• _Input records_
(* ===== verification/ServerClose.v ===== *)
(** A closed server transport has cancelled every stream it accepted (ServerTransport.v). *)

From stdpp Require Import sorting.
From S2P Require Import Prelude GoText Loopy FlowControl HttpUtil Headers Frames ControlBuf ClientTransport ServerTransport ServerSpec.

#[local] Set Default Goal Selector "!".

Section spec.
Context {HL : HeaderLib}.
Context (FindCompressorName : text -> text) (MinTime : Z) (PermitWithoutStream : bool) (kp : keepaliveParams).

#[local] Abbreviation exec := (exec FindCompressorName MinTime PermitWithoutStream kp).
#[local] Abbreviation lstep := (lstep FindCompressorName MinTime PermitWithoutStream kp).
#[local] Abbreviation reach := (reach FindCompressorName MinTime PermitWithoutStream kp).

(** * Closing cancels every stream *)

(** The streams a goroutine still has to cancel. *)
Fixpoint pend (x : pc) : list nat :=
  match x with
  | KFinish _ ss k | KDone _ ss k | KConn _ ss k | KCancel _ ss k => ss ++ pend k
  | GSwap ss _ => ss
  | GCancel s ss _ => s :: ss
  | FCancel s _ _ => [s]
  | Put _ k | CCancel _ _ _ _ k | CSwap _ _ _ k | CDelete _ _ _ k | KClose _ k | Drain _ _ k => pend k
  | _ => []
  end.

(** Those it has marked as done. *)
Fixpoint half (x : pc) : list nat :=
  match x with
  | FCancel s _ _ | GCancel s _ _ => [s]
  | Put _ k | CCancel _ _ _ _ k | CSwap _ _ _ k | CDelete _ _ _ k | KClose _ k | Drain _ _ k | KFinish _ _ k | KDone _ _ k
  | KConn _ _ k | KCancel _ _ k => half k
  | _ => []
  end.

Lemma half_pend x s : s ∈ half x -> s ∈ pend x.
Proof. induction x; cbn [half pend]; rewrite ?elem_of_app; set_solver. Qed.

Definition cancelled (t : http2Server) (s : nat) : Prop := exists x, streams t !! s = Some x /\ reason x <> None.

Definition in_active (t : http2Server) (s : nat) : Prop := exists m k, active t = Some m /\ m !! k = Some s.

Definition cleanup_ok (t : http2Server) (cl : cleanupStream) : Prop := 0 <= cs_onWrite cl -> cancelled t (Z.to_nat (cs_onWrite cl)).

Definition item_ok (t : http2Server) (it : cbItem) : Prop :=
  match it with
  | CleanupStream cl => cleanup_ok t cl
  | HeaderFrame h => match cleanup h with Some cl => cleanup_ok t cl | None => True end
  | _ => True
  end.

Definition cancel_pc (t : http2Server) (x : pc) : Prop :=
  match x with
  | CSwap s _ _ _ | CDelete s _ _ _ | FPut s _ _ => cancelled t s
  | CCancel s _ _ _ _ | HSent s _ _ | HState s _ _ | HLocked s _ _ | SHeader s _ | SCheck s _ _ | SSent s _ | SState s _ | SRst s _
  | FSwap s _ _ | FCancel s _ _ | WSent s _ _ | DFlow s _ _ => is_Some (streams t !! s)
  | KFinish _ ss _ | KDone _ ss _ | KConn _ ss _ | KCancel _ ss _ | GSwap ss _ => Forall (fun s => is_Some (streams t !! s)) ss
  | GCancel s ss _ => Forall (fun s => is_Some (streams t !! s)) (s :: ss)
  | Put it _ => item_ok t it
  | WClean cl => cleanup_ok t cl
  | _ => True
  end.

Definition mono (t t' : http2Server) : Prop :=
  (forall s, is_Some (streams t !! s) -> is_Some (streams t' !! s)) /\ (forall s, cancelled t s -> cancelled t' s).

• _What is needed_
Your answer should consist only of the lines above between the line holding "Fixpoint pend (x" and the line holding "FCancel s _ _ => [s]", inclusive, each transcribed exactly.

• _Output of the task_
Fixpoint pend (x : pc) : list nat :=
  match x with
  | KFinish _ ss k | KDone _ ss k | KConn _ ss k | KCancel _ ss k => ss ++ pend k
  | GSwap ss _ => ss
  | GCancel s ss _ => s :: ss
  | FCancel s _ _ => [s]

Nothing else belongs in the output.